A Procuradoria requereu a suspensão da decisão alegando a existência de um recurso do Estado contra a decisão que ainda não foi julgado pelo TJ-TO. Também argumenta que a liminar ocasiona lesão à ordem pública administrativa, jurídica e à economia pública. O órgão também sustenta que a determinação de nomeação de um substituto para o cargo revela ingerência do Judiciário e quebra o princípio da separação de poderes, uma vez que é vedado impor ao Executivo as prioridades que devam ser atendidas.
Para a Procuradoria a lesão à ordem administrativa se dá pelo “comprometimento” das atividades de toda a Secretaria de Saúde e “prejuízo à administração e serviços prestados” pelos 17 hospitais estaduais. O órgão invocou, ainda, lesão à ordem jurídica ao defender que não teria havido a oitiva prévia do Estado, por seu representante judicial, antes da concessão da liminar.
Quanto à lesão à economia pública, o órgão aponta que ao último bloqueio de R$ 452.500,00 deferidos na liminar somam-se bloqueios que já passam do montante de R$ 1 milhão usados para pagamento de plantões extras de médicos frustram as tentativas da Sesau de regularizar o serviço “acarretando um prejuízo enorme aos cofres públicos pela interferência na programação financeira da Secretaria”.
Ao conceder o desbloqueio dos recursos da Secretaria de Saúde, o presidente afirmou que manter a decisão de primeira instância “implica em potencial lesão a economia pública, vez que importa em bloqueio de consideráveis recursos públicos para a garantia do pagamento de uma só categoria de servidores”. Também possui “potencial de inviabilizar a prestação de outros serviços públicos” e “acaba por traduzir em grave risco para a ordem econômica”.
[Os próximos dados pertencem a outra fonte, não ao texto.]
(** * dns-records: discovery of the DNS records of a domain

    Shallow embedding of the TypeScript module of [@layered/dns-records]
    (the [DnsRecord] type, the text line format written to the stream, the
    streaming discovery [getAllDnsRecordsStream], its batched reader
    [getAllDnsRecords], [parseDnsRecord] and [detectWildcardRecords]),
    followed by the properties established about it.

    Modelling conventions.
    - A JavaScript string is a [string], read as the bytes of its UTF-8
      form; a surrogate that is not part of a pair, which UTF-8 does not
      encode, is written as the three bytes that the UTF-8 scheme gives its
      code unit (237, then 160 to 191, then 128 to 191).  All the separators
      the module looks for (tab, space, dot, dash) are ASCII, so suffix,
      substring and split tests find them where the source finds them.
    - [TextEncoder] and [TextDecoder] are represented ([Encoding]): the
      encoder writes U+FFFD for a lone surrogate, the decoder drops a byte
      order mark at the start of a chunk.  The run keeps the line of each
      chunk, and the reader takes the bytes of the line.
    - A JavaScript array used with [push], [shift], [unshift], [includes] is
      a [list]; the object used as a counter table in
      [detectWildcardRecords] is an association list read with default [0],
      as every read in the source goes through [|| 0].
    - A [number] is an integer or [NaN] (a DNS ttl is an integer).  The
      quotient compared with the threshold in [detectWildcardRecords] is
      taken in [Q]: with the default threshold 0.15 and counts below 2^50,
      the IEEE quotient of two counts is below the IEEE threshold exactly
      when the exact quotient is below 15/100; halving a length is exact.
    - A promise returned by [getDnsRecords] settles once, either resolved
      with a list of records or rejected; the order in which in-flight
      promises settle is free, and is given by a schedule. *)

From Stdlib Require Import String Ascii List ZArith QArith Lia Bool Arith.
From Stdlib Require Import DecimalString DecimalPos DecimalZ.
Import ListNotations.

#[local] Close Scope Q_scope.
#[local] Open Scope string_scope.
#[local] Open Scope list_scope.

(** ** JavaScript string and array primitives used by the module *)

Module JS.

Definition tab : ascii := ascii_of_nat 9.
Definition TAB : string := String tab EmptyString.

(** [s.startsWith(p)] *)
Definition startsWith (s p : string) : bool := String.prefix p s.

(** [s.endsWith(suf)] *)
Definition endsWith (s suf : string) : bool :=
  let n := String.length s in
  let m := String.length suf in
  if (m <=? n)%nat then String.eqb (String.substring (n - m) m s) suf
  else false.

(** [s.includes(sub)] *)
Definition includes (s sub : string) : bool :=
  match String.index 0 sub s with
  | Some _ => true
  | None => match sub with EmptyString => true | _ => false end
  end.

(** [s.split(c)] for a one-character separator; never the empty list. *)
Fixpoint split (c : ascii) (s : string) : list string :=
  match s with
  | EmptyString => [EmptyString]
  | String a s' =>
      if Ascii.eqb a c then EmptyString :: split c s'
      else match split c s' with
           | [] => [String a EmptyString]
           | h :: t => String a h :: t
           end
  end.

(** [parts.join(sep)] *)
Definition join (sep : string) (parts : list string) : string :=
  String.concat sep parts.

(** [s.replace(pat, rep)] with a string pattern: the first occurrence. *)
Definition replace (s pat rep : string) : string :=
  match String.index 0 pat s with
  | Some i =>
      String.substring 0 i s ++ rep ++
      String.substring (i + String.length pat)
                       (String.length s - (i + String.length pat)) s
  | None => match pat with EmptyString => rep ++ s | _ => s end
  end.

(** [s.slice(0, -1)] *)
Definition slice_0_m1 (s : string) : string :=
  String.substring 0 (String.length s - 1) s.

(** [arr.includes(x)] on an array of strings *)
Definition arr_includes (arr : list string) (x : string) : bool :=
  existsb (String.eqb x) arr.

(** [parts[i]] where the result is only used after a length check, or
    compared with a non-empty literal: [undefined] is then harmless and
    is represented by the empty string. *)
Definition at_ (parts : list string) (i : nat) : string :=
  nth i parts EmptyString.

(** A JavaScript number, restricted to the integers and [NaN]. *)
Inductive number : Type :=
| Num (z : Z)
| NaN.

(** [String(n)] *)
Definition String_ (n : number) : string :=
  match n with
  | Num z => NilZero.string_of_int (Z.to_int z)
  | NaN => "NaN"
  end.

(** [Number(s)] on the strings that spell an integer in decimal, and on
    the empty string ([0]); every other string is mapped to [NaN]. *)
Definition Number_ (s : string) : number :=
  match s with
  | EmptyString => Num 0
  | _ => match NilZero.int_of_string s with
         | Some d => Num (Z.of_int d)
         | None => NaN
         end
  end.

End JS.

(** ** [TextEncoder] and [TextDecoder] *)

Module Encoding.

Definition byte (n : nat) : ascii := ascii_of_nat n.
Ao decidir sobre o retorno do titular da Pasta, o desembargador ressaltou que “o abrupto afastamento” do secretário “acarretará grave impacto na administração” da Sesau e prejudicará o andamento dos serviços de assistência à saúde em Gurupi e demais hospitais públicos do Tocantins, “lesionando sobremaneira a ordem e a saúde pública”.